The robots also get much more screen time this go-round, as the now-college-age Sam Witwicky (Shia LaBeouf) and his Autobot allies try to defeat the resurgent Decepticons. Their appearances in the first were limited, in part, because of budgetary reasons and because no one involved knew how well the Transformers would work on-screen.

“The first one, we were just trying to crack it. No one had any faith in that movie,” Bay told Collider.com. “The first one, you had to establish everything. The Transformers come to Earth. This one, you really get taken for a ride.”

“The first movie was produceable because it was a mystery for the first hour,” screenwriter Orci says, alluding to the mostly robot-free initial 60 minutes. “The second one, you can’t do that again. You’ve accepted who the Transformers are and that they exist, so you need to be with them from the beginning.”

The screenwriters also got to revisit a few ideas discarded from the 2007 film, including a gag that’s now used to introduce Optimus Prime in “Revenge of the Fallen” and a sequence of an aircraft carrier that was deemed too expensive last time. Bay also rolls out the first female Transformer, raising a ton of puzzling anatomy questions and creating unsavory images of metal-on-metal romance.
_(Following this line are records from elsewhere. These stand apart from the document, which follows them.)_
(* ===== verification/Traceroute.v ===== *)
(** * Traceroute

    [internal/prober/traceroute/traceroute.go]: the metrics a probe makes of the hops
    that the mtr library reports. *)
From S2P Require Import Prelude Strs Checks Hash Probers.
From Stdlib Require Import Floats.SpecFloat.
From stdpp Require Import sorting.

Open Scope Z_scope.

(** A hop as the library counts it: [AvgMs] is [hop.Avg()] as an integer, [Loss] is [hop.Loss()]. *)
Record hop := { TTL : Z; Lost : Z; Sent : Z; Targets : list string; AvgMs : Z; Loss : spec_float }.

(** [m.Statistic], by TTL. *)
Notation statistic := (gmap Z hop).

(** A trace that could be started: how [RunWithContext] ended and what it counted. *)
Record trace := { Address : string; ran : option string; Statistic : statistic }.

Inductive entry :=
  | LogNotStarted (err : string)
  | LogError (msg : string)
  | LogHop (Destination Hosts : string) (ttl ElapsedTime : Z) (LossPercent : spec_float) (sent : Z).

Record metrics := { route_hash : Z; total_hops : Z; packet_loss : spec_float }.
Record outcome := { success : bool; entries : list entry; registered : option metrics }.

(** The TTLs in order. *)
Definition ttls (m : statistic) : list Z := merge_sort Z.le (map fst (map_to_list m)).
Definition hopsOf (m : statistic) : list hop := omap (λ t, m !! t) (ttls m).

(** [float64(x)] added up, and divided. *)
Definition total (f : hop → Z) (hs : list hop) : spec_float :=
  fold_left (λ t h, SFadd 53 1024 t (f64_of (f h))) hs (S754_zero false).

Section probe.
(** The library: [NewMTR] with [RunWithContext] for a target and settings, and [LookupAddr], the
    name of the target with an index of a hop. *)
Context (NewMTR : string → tracerouteModule → result string trace)
  (LookupAddr : bool → list string → nat → string).

(** The targets are sorted in place before they are looked up. *)
Definition hopHosts (ptrLookup : bool) (h : hop) : string :=
  let targets := sortStrings (Targets h) in
  Strs.join "," (map (LookupAddr ptrLookup targets) (seq 0 (length targets))).
Definition hostsString (ptrLookup : bool) (m : statistic) : string :=
  Strs.join "" (map (hopHosts ptrLookup) (hopsOf m)).

Definition logHop (ptrLookup : bool) (address : string) (h : hop) : entry :=
  LogHop address (hopHosts ptrLookup h) (TTL h) (wrap64 (AvgMs h * 1000000)) (Loss h) (Sent h).

Definition metricsOf (ptrLookup : bool) (m : statistic) : metrics :=
  {| route_hash := New32 (map byteOf (chars (hostsString ptrLookup m)));
     total_hops := Z.of_nat (size m);
     packet_loss := SFdiv 53 1024 (total Lost (hopsOf m)) (total Sent (hopsOf m)) |}.

Definition Probe (config : tracerouteModule) (target : string) : outcome :=
  match NewMTR target config with
  | Err e => {| success := false; entries := [LogNotStarted e]; registered := None |}
  | Ok m =>
      {| success := match ran m with None => true | Some _ => false end;
         entries := match ran m with None => [] | Some msg => [LogError msg] end ++
           map (logHop (trm_ptrLookup config) (Address m)) (hopsOf (Statistic m));
         registered := Some (metricsOf (trm_ptrLookup config) (Statistic m)) |}
  end.

(** ** The route *)

Lemma hopsOf_perm m : hopsOf m ≡ₚ map snd (map_to_list m).
Proof.
  unfold hopsOf, ttls. rewrite merge_sort_Permutation.
  assert (Hl : ∀ l, (∀ p, p ∈ l → m !! p.1 = Some p.2) → omap (λ t, m !! t) (map fst l) = map snd l).
  { induction l as [|[t h] l IH]; intros Hl; [done|]. assert (Ht := Hl (t, h)). simpl in *. rewrite Ht by left. f_equal.
    apply IH. intros p Hp. apply Hl. by right. }
  rewrite Hl; [done|]. intros [t h] Hp. by apply elem_of_map_to_list.
Qed.

Definition isHop (e : entry) : bool := match e with LogHop _ _ _ _ _ _ => true | _ => false end.

Lemma logHop_isHop ptr address l : filter isHop (map (logHop ptr address) l) = map (logHop ptr address) l.
Proof. induction l as [|h l IH]; [done|]. simpl. rewrite filter_cons_True by done. by rewrite IH. Qed.

(** A trace that was started has one entry for each hop, by increasing TTL; the number of hops
    is the metric's; the hash is a 32-bit word and, with it, a function of the names on
    the path in that order. *)
Lemma route_in_order config target m :
  NewMTR target config = Ok m →
  let ptr := trm_ptrLookup config in
  ∃ x, registered (Probe config target) = Some x ∧
  (success (Probe config target) = true ↔ ran m = None) ∧
  StronglySorted Z.le (ttls (Statistic m)) ∧ hopsOf (Statistic m) ≡ₚ map snd (map_to_list (Statistic m)) ∧
  filter isHop (entries (Probe config target)) = map (logHop ptr (Address m)) (hopsOf (Statistic m)) ∧
  total_hops x = Z.of_nat (length (hopsOf (Statistic m))) ∧
  0 ≤ route_hash x < two32 ∧
  ∀ m', map (hopHosts ptr) (hopsOf m') = map (hopHosts ptr) (hopsOf (Statistic m)) →
    route_hash (metricsOf ptr m') = route_hash x.
Proof.
  intros E ptr. unfold Probe. rewrite E. eexists. split; [done|].
  assert (Hb : ∀ s, Forall isByte (map byteOf (chars s))).
  { intros s. apply Forall_forall. intros b (a & -> & _)%list_elem_of_fmap. apply byteOf_isByte. }
  split_and!.
  - simpl. by destruct (ran m).
  - apply (StronglySorted_merge_sort Z.le _).
  - apply hopsOf_perm.
  - cbn [entries]. rewrite filter_app, logHop_isHop. by destruct (ran m).
  - simpl. by rewrite (Permutation_length (hopsOf_perm _)), length_map, length_map_to_list.
  - by apply New32_bound.
  - by apply New32_bound.
  - intros m' E'. simpl. unfold hostsString. by rewrite E'.
Qed.

End probe.

(** ** Examples *)

Definition example_hop (n : string) : hop :=
  {| TTL := 1; Lost := 1; Sent := 1; Targets := [n]; AvgMs := 3; Loss := f64_of 100 |}.
(** A library without names. *)
Definition plainLookup (ptrLookup : bool) (targets : list string) (k : nat) : string := nth k targets EmptyString.
Definition example_trace (m : statistic) (target : string) (config : tracerouteModule) : result string trace :=
  Ok {| Address := target; ran := None; Statistic := m |}.
Definition example_metrics (m : statistic) : option metrics :=
  registered (Probe (example_trace m) plainLookup
    (traceroute_module {| tr_MaxHops := 0; tr_MaxUnknownHops := 0; tr_PtrLookup := false; tr_HopTimeout := 0 |}) "t").

(** Nothing separates the hops: different routes have the same hash. *)
Lemma route_hash_ambiguous :
  route_hash <$> example_metrics {[1 := example_hop "a"; 2 := example_hop "bc"]} =
  route_hash <$> example_metrics {[1 := example_hop "ab"; 2 := example_hop "c"]}.
Proof. by vm_compute. Qed.

(** The percentage is a ratio: when every packet is lost it is 1. *)
Lemma packet_loss_is_ratio :
  packet_loss <$> example_metrics {[1 := example_hop "a"; 2 := example_hop "b"]} = Some (f64_of 1).
Proof. by vm_compute. Qed.

(** Without a hop it is not a number. *)
Lemma no_hop_no_loss : packet_loss <$> example_metrics ∅ = Some S754_nan.
Proof. by vm_compute. Qed.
The director didn’t skimp on the live-action production, either. He and a crew of 150 spent three days in Egypt filming a massive battle sequence on the pyramids. And we mean on, as in actually touching the stones. Bay claims he’s the first director in 30 years to be given that privilege. He was able to gain access to the monuments by going through Zahi Hawass, the infamous archaeologist in charge of Egypt’s ancient treasures.

The director is evidently popular in the Middle East. With the help of Jordanian Prince Ali — a big fan of “Transformers” — Bay and a crew of 160 were the first to ever shoot in the ancient city of Petra. The Jordanian air force lent five helicopters to ferry 36 loads of equipment to the mountaintop town.

The US military did its part as well, in part because “Transformers” and action movies like it are a boon for recruiting. (Never mind that hundreds of faceless GIs get vaporized by the Decepticons. We’d rather be in the Coast Guard.)

“As far as I know, this is the biggest joint military operation movie ever made, in terms of Army, Navy, Air Force and Marines,” Lt. Col. Gregory Bishop, the film’s military liaison told USA Today. “I can’t think of a bigger one.”

One battle scene filmed on a New Mexico missile range used two A-10 Thunderbolt jets, six F-16s, 10 armored Humvees, two Abrams tanks, two Bradley tanks, two missile-launcher vehicles and two armored personnel carriers. Not to mention the actual military men and women who served as extras, including the Army’s Golden Knights parachute team. The troops blasted off so much dummy ammunition from so many guns that crews had to go around and scoop all the empty shells in buckets between scenes.

The question now is whether all this supersizing will add up to box-office dollars? Er, yeah, probably. A week before it opened, “Revenge of the Fallen” already accounted for 45 percent of ticket sales on Fandango, and prognosticators are predicting it’ll rake in about $170 million over its five-day opening run.

If it is so successful, two things will happen:

On the downside, Bay — who claims to have made $80 million off the first movie — will get so rich, he’ll be able to buy his own country where he can do nothing but sit in a lounge chair all day and blow stuff up. Boomgladesh.

On the plus side, the filmmakers will feel pressure to make “Transformers 3” bigger than this one, and that can only mean one thing: Even. Bigger. F – – king. Robots.